Data entries:

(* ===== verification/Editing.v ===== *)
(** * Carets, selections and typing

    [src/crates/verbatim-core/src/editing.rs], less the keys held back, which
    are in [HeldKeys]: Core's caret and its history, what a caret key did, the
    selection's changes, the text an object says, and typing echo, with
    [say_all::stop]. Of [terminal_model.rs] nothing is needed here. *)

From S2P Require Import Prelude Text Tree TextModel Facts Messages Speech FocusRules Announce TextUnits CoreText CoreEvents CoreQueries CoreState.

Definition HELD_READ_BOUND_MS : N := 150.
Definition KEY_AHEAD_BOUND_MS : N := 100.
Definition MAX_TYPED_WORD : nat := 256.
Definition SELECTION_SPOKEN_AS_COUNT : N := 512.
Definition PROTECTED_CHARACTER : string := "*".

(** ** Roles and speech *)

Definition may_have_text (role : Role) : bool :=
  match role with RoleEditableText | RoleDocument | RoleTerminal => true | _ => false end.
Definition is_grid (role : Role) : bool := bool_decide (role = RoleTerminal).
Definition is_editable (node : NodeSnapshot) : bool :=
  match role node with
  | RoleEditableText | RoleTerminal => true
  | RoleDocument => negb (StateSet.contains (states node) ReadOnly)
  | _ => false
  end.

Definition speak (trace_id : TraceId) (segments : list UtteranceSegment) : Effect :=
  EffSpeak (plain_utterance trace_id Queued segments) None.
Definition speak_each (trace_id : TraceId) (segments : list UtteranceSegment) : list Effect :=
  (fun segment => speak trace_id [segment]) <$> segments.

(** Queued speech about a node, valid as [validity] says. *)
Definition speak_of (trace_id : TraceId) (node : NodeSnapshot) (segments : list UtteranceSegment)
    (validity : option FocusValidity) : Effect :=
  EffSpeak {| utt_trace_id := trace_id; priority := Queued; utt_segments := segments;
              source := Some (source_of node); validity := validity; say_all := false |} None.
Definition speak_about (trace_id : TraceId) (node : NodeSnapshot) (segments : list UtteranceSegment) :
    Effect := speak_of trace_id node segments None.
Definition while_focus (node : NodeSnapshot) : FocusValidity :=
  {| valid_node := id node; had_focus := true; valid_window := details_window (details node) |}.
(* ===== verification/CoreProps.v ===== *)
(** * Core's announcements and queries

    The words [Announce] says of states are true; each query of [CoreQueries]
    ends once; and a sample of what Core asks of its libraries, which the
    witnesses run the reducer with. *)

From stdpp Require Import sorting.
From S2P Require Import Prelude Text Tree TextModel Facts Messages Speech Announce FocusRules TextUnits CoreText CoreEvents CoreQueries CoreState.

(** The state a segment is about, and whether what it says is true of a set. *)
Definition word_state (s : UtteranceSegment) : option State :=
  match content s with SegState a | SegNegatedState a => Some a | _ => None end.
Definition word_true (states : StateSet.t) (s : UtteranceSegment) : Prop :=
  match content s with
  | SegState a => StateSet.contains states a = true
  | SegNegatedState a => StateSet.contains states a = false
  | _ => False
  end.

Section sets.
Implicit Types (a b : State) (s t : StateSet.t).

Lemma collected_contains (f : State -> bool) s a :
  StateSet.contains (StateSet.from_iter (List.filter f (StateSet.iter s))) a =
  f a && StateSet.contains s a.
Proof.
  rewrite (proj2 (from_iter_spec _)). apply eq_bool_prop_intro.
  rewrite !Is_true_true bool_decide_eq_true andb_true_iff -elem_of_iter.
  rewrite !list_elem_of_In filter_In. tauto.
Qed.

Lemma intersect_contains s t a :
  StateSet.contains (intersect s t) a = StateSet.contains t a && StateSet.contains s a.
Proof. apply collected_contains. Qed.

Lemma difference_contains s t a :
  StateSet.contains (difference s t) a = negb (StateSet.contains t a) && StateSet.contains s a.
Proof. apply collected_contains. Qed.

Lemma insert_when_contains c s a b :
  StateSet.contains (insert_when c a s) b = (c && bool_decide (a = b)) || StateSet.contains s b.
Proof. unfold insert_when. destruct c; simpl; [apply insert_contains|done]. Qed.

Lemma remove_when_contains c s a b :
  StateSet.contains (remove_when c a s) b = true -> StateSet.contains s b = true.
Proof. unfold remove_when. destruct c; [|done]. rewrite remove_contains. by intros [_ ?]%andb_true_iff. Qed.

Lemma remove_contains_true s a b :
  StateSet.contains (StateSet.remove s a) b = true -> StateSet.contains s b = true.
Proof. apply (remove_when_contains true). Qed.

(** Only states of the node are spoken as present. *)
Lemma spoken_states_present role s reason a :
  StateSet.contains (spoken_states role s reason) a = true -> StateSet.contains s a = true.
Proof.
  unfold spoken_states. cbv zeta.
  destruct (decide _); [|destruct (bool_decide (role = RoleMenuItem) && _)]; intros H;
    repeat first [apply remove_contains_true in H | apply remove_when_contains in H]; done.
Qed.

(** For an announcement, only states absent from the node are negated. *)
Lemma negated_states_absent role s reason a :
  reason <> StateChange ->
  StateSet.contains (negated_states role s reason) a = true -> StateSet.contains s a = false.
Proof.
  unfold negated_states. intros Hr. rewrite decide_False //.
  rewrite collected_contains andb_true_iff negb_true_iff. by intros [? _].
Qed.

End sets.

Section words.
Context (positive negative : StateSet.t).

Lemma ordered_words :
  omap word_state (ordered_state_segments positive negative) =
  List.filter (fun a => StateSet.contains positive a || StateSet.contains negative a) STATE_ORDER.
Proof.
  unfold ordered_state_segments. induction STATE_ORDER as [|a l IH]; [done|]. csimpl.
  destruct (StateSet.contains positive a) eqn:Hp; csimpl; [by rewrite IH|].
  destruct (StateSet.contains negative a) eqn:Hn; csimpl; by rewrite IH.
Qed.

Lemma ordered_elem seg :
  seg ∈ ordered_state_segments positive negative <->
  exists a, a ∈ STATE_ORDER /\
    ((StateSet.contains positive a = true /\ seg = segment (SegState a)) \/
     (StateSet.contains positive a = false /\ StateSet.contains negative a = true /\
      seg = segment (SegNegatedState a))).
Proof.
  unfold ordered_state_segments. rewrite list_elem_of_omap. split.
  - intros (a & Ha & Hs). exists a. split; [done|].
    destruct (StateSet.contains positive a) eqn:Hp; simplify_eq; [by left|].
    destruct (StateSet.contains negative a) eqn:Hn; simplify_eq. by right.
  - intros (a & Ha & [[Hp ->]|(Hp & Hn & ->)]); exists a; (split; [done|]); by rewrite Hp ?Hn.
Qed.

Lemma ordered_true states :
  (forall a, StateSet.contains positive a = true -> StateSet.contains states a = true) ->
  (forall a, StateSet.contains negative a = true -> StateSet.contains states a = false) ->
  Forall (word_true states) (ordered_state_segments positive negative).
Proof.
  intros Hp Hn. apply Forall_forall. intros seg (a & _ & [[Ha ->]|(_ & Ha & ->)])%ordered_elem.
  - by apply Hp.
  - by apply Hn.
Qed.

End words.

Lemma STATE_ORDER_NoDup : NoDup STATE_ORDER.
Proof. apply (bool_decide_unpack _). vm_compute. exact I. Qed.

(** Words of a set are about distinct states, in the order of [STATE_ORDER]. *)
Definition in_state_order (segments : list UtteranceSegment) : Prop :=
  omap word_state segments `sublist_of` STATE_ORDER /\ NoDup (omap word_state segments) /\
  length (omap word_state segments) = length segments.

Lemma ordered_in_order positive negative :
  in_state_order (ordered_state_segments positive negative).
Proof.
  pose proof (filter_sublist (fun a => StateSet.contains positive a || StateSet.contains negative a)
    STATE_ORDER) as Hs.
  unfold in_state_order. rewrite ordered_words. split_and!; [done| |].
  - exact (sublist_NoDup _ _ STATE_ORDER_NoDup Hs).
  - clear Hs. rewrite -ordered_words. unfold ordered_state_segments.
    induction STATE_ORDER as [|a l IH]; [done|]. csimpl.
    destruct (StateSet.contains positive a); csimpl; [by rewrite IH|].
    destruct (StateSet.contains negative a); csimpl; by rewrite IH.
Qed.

▶ TASK PROMPT:
Looking back at the data above, tally each line that includes the word "Some", then answer with the total alone.

▶ YOUR SOLUTION:
2